BAŞBAKAN Yardımcısı Cemil Çiçek 20.1.2006’da bir genelge yayınlayarak adalet dairelerinin emanetindeki para, altın, değerli eşya ve evrakların Vakıfbank’tan alınarak Akbank’a yatırılmasını istemişti. 2.5 yıl sonra bugünkü Adalet Bakanı M. Ali Şahin imzalı yeni bir genelge ile emanet paraların yeniden Vakıfbank’a yatırılmasına karar verildi.

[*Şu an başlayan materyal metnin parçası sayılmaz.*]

(* ===== verification/Ends.v ===== *)
(** * [Ends]: calls that end

    [ends P x] says that the call [x] returns a value with [P] or has no meaning
    in C++, but does not run out of the model's fuel: it is how the development
    states that a loop with fuel terminates.  The tactic [ends] walks through the
    body of a function. *)
From S2P Require Import Prelude ByteStream.

(** The call returns with this postcondition, or has no meaning; but it ends. *)
Definition ends {A} (P : A -> Prop) (x : outcome A) : Prop := match x with Done a => P a | Fault e => e <> OutOfFuel end.
Definition any {A} (_ : A) : Prop := True.

Lemma ends_bind {A B} (P : A -> Prop) (Q : B -> Prop) x (f : A -> outcome B) :
  ends P x -> (forall a, P a -> ends Q (f a)) -> ends Q (x ≫= f).
Proof. destruct x as [a|e]; cbn; auto. Qed.

Lemma ends_weaken {A} (P Q : A -> Prop) x : ends P x -> (forall a, P a -> Q a) -> ends Q x.
Proof. destruct x; cbn; auto. Qed.

Lemma ends_answers {A} (P : A -> Prop) x : ends P x -> x <> Fault OutOfFuel.
Proof. destruct x; cbn; congruence. Qed.

Create HintDb ends.

(** One step through a function's body. *)
Ltac ends_step :=
  match goal with
  | |- ends _ (mret _) => cbn [ends mret outcome_ret]
  | |- ends _ (Done _) => cbn [ends]
  | |- ends _ (Fault _) => discriminate
  | |- ends _ (_ ≫= _) => eapply ends_bind; [solve [eauto with ends]|intros ? ?]
  | |- ends _ (let _ := _ in _) => cbv zeta
  | |- ends _ (if ?b then _ else _) => destruct b eqn:?
  | |- ends _ (match ?x with _ => _ end) => destruct x eqn:?
  end.
Ltac ends := repeat (first [ends_step | eapply (ends_bind any); [solve [ends]|intros ? ?]]); try done; auto with ends.

Lemma ends_rd p i : ends any (rd p i).
Proof. unfold rd. ends. Qed.
Lemma ends_read_range m off n : ends any (read_range m off n).
Proof. unfold read_range. ends. Qed.
Lemma ends_write_at m off d : ends any (write_at m off d).
Proof. unfold write_at. ends. Qed.
#[export] Hint Resolve ends_rd ends_read_range ends_write_at : ends.

Lemma ends_Read2Bytes p : ends any (Read2Bytes p).
Proof. unfold Read2Bytes. ends. Qed.
Lemma ends_Read3Bytes p : ends any (Read3Bytes p).
Proof. unfold Read3Bytes. ends. Qed.
Lemma ends_chk_int64 x : ends any (chk_int64 x).
Proof. unfold chk_int64. ends. Qed.
Lemma ends_chk_int x : ends any (chk_int x).
Proof. unfold chk_int. ends. Qed.
#[export] Hint Resolve ends_Read2Bytes ends_Read3Bytes ends_chk_int ends_chk_int64 : ends.

(** ** Bytes that stay bytes *)

Lemma ends_read_bytes m off n : bytes_ok m -> ends bytes_ok (read_range m off n).
Proof. intros Hm. unfold read_range. ends. by apply Forall_take, Forall_drop. Qed.

Lemma ends_write_bytes m off d : bytes_ok m -> bytes_ok d -> ends bytes_ok (write_at m off d).
Proof. intros Hm Hd. unfold write_at. ends. apply Forall_app. split; [by apply Forall_take|]. apply Forall_app. split; [done|by apply Forall_drop]. Qed.

Lemma ends_rd_byte p i : bytes_ok p -> ends is_byte (rd p i).
Proof. intros Hp. unfold rd. ends. by eapply Forall_lookup_1. Qed.

Lemma ends_Read2Bytes_range p : bytes_ok p -> ends (fun v => 0 <= v < 2 ^ 16) (Read2Bytes p).
Proof.
  intros Hp. unfold Read2Bytes. eapply ends_bind; [by apply ends_rd_byte|]. intros a Ha. eapply ends_bind; [by apply ends_rd_byte|]. intros b Hb.
  cbn. unfold is_byte in *. lia.
Qed.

Bugün icra iflas dairelerinde borçlu ve alacaklıların mahkeme emanetine yatırdığı para ve değerli evrakların büyüklüğünü söylemeye gerek yok... On binlerce dosya içerisinde sadece bir örnek vermek gerekirse... Geçenlerde Bursa’da bir gayrimenkulün satış rakamı 7 milyon YTL olarak belirlenmişti.

Bu genelgenin Sabah-ATV’yi alan Çalık Grubu’na Vakıfbank (ve de Halkbank) tarafından 750 milyon kredi verilmesinden 12 gün sonra denk gelmesi dikkat çekiyor.

Bu haberi Birgün gazetesinde yazan Nezahat Alkan, daha önce Vakıfbank’taki paraların Akbank’a aktarılmasıyla ilgili suç duyurusunda bulunan İstanbul Barosu’ndan Mahmut Tanal ile görüşmüş: Tanal şöyle diyor:

"Yeni bakan acaba kamunun zararına uğratıldığı hatasını gördüğü için mi önceki genelgeden döndü, yoksa Çalık grubuna verilen kredinin bir karşılığı olarak mı paralar yeniden Vakıfbank’a yönlendiriliyor? Bu paralarla Vakıfbank’a büyük bir finans desteği de sağlanmış oluyor. Üstelik bankanın bu paralara faiz ödeyip ödemeyeceği de anlaşılmıyor. Eğer faiz alınmayacaksa genelge kanunun üzerine çıkmıştır. İptali gerekir."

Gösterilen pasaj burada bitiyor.